Omitted Variable Bias in Differential Item Functioning Assessment
Hsiu-Yi Chao, Chi-Chen Chen, Chung-Ping Cheng, Jyun-Hong Chen
Differential item functioning (DIF) assessment has been widely applied for decades to ensure test fairness in routine item analysis. However, few studies have investigated, or even noticed, omitted variable bias (OVB) while assessing DIF. As a result, the estimation of DIF effects may not be unbiased, resulting in inflated type I error rates and/or deflated power rates of DIF assessment. In testing practices, test practitioners may, therefore, wrongly identify inequality among grouping variables and revise the flagged DIF items based on misleading information. To overcome these problems, two issues were addressed in detail in this study. The first issue is the robustness of the original method (i.e., assessing DIF without considering confounding variables) to OVB, which was examined by evaluating the impact of ignoring OVB in DIF assessment. The second issue occurs when the controlled method (i.e., including all grouping variables) encounters the so-called trade-off between bias and inefficiency while assessing DIF. To address this issue, the backward scale purification (BSP) procedure was applied to the controlled method to improve the performance of DIF assessment. Accordingly, three interrelated studies were conducted.
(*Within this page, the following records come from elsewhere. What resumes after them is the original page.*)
(** Every vertex has a vertex before it and a vertex after it, the
    boundary turns left there, and all points are on the left of the two
    edges. *)
Lemma vertex_neighbours (v : point) :
  In v H ->
  exists a e : point,
    In a H /\ In e H /\ 0 < crossProduct a v e
    /\ (forall p, In p P -> 0 <= crossProduct a v p)
    /\ (forall p, In p P -> 0 <= crossProduct v e p).
Proof.
  intro Hv.
  destruct (In_nth H v Cartesian_default Hv) as (i & Hi & Ev).
  fold (at_ H i) in Ev. subst v.
  assert (Hin : forall j, (j < length H)%nat -> In (at_ H j) H)
    by (intros j Hj; now apply nth_In).
  assert (Hlast : at_ H (length H - 1) = at_ H 0).
  { rewrite <- last_at, H_closed. destruct H; reflexivity. }
  assert (Hfirst : exists a e : point,
             In a H /\ In e H /\ 0 < crossProduct a (at_ H 0) e
             /\ (forall p, In p P -> 0 <= crossProduct a (at_ H 0) p)
             /\ (forall p, In p P -> 0 <= crossProduct (at_ H 0) e p)).
  { exists (at_ H (length H - 2)), (at_ H 1).
    split; [apply Hin; lia|]. split; [apply Hin; lia|].
    split; [exact H_closing|]. split.
    - intros p Hp. rewrite <- Hlast.
      replace (length H - 1)%nat with (length H - 2 + 1)%nat by lia.
      apply H_encloses; [lia | exact Hp].
    - intros p Hp. apply (H_encloses 0%nat); [lia | exact Hp]. }
  destruct i as [|j]; [exact Hfirst|].
  destruct (Nat.eq_dec (S j) (length H - 1)) as [E | E]; [rewrite E, Hlast; exact Hfirst|].
  exists (at_ H j), (at_ H (S (S j))).
  split; [apply Hin; lia|]. split; [apply Hin; lia|].
  split; [|split].
  - replace (S j) with (j + 1)%nat by lia.
    replace (S (j + 1)) with (j + 2)%nat by lia. apply H_ccw. lia.
  - intros p Hp. replace (S j) with (j + 1)%nat by lia.
    apply H_encloses; [lia | exact Hp].
  - intros p Hp. replace (S (S j)) with (S j + 1)%nat by lia.
    apply H_encloses; [lia | exact Hp].
Qed.

Lemma vertices_corners (v : point) : In v H -> hull_corner P v.
Proof.
  intro Hv. destruct (@vertex_neighbours v Hv) as (a & e & _ & _ & Hturn & H1 & H2).
  exact (@corner_supporting P a v e H1 H2 Hturn).
Qed.

(** A corner of the input that were no vertex would be cut off by the
    two edges at the vertex nearest to its line. *)
Lemma corners_vertices (v : point) : In v P -> hull_corner P v -> In v H.
Proof.
  intros Hv (nx & ny & Hn).
  destruct (In_point_dec v H) as [Hin | Hnot]; [exact Hin | exfalso].
  set (g := fun p : point => nx * (getX p - getX v) + ny * (getY p - getY v)).
  destruct (@least_vertex g H) as (h & Hh & Hmin).
  { intros E. rewrite E in H_length. simpl in H_length. lia. }
  assert (Hpos : 0 < g h).
  { apply Hn; [now apply H_vertices|]. intros ->. now apply Hnot. }
  destruct (@vertex_neighbours h Hh) as (a & e & Ha & He & Hturn & H1 & H2).
  pose proof (Hmin a Ha) as Ga. pose proof (Hmin e He) as Ge.
  pose proof (@corner_least nx ny a h e v Hturn (H1 v Hv) (H2 v Hv)) as Hleast.
  unfold g in *. lra.
Qed.

End Corners.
In Study 1, type I error rates for the original and controlled methods in DIF assessment were investigated. The results indicated that the controlled method can well control type I error rates under all conditions. In contrast, the original method lost control of type I error rates when confounding variables exhibited DIF and the correlation among grouping variables was high (i.e., greater than or equal to .2). In Study 2, type II error rates of the controlled method were investigated. In comparison to the true model, the results indicated that the type II error rates of the controlled method increased as the number of confounding variables decreased and the correlation among grouping variables increased. This result manifests the trade-off between bias and inefficiency when adding additional variables to the model. In Study 3, the BSP was applied to the controlled method to reduce the type II error rates. The results indicated that BSP can effectively control type I error rates while maintaining acceptable power rates. In summary, the controlled method with BSP appears promising for helping test practitioners deal with OVB in DIF assessment, thereby ensuring fairness and validity in testing practices.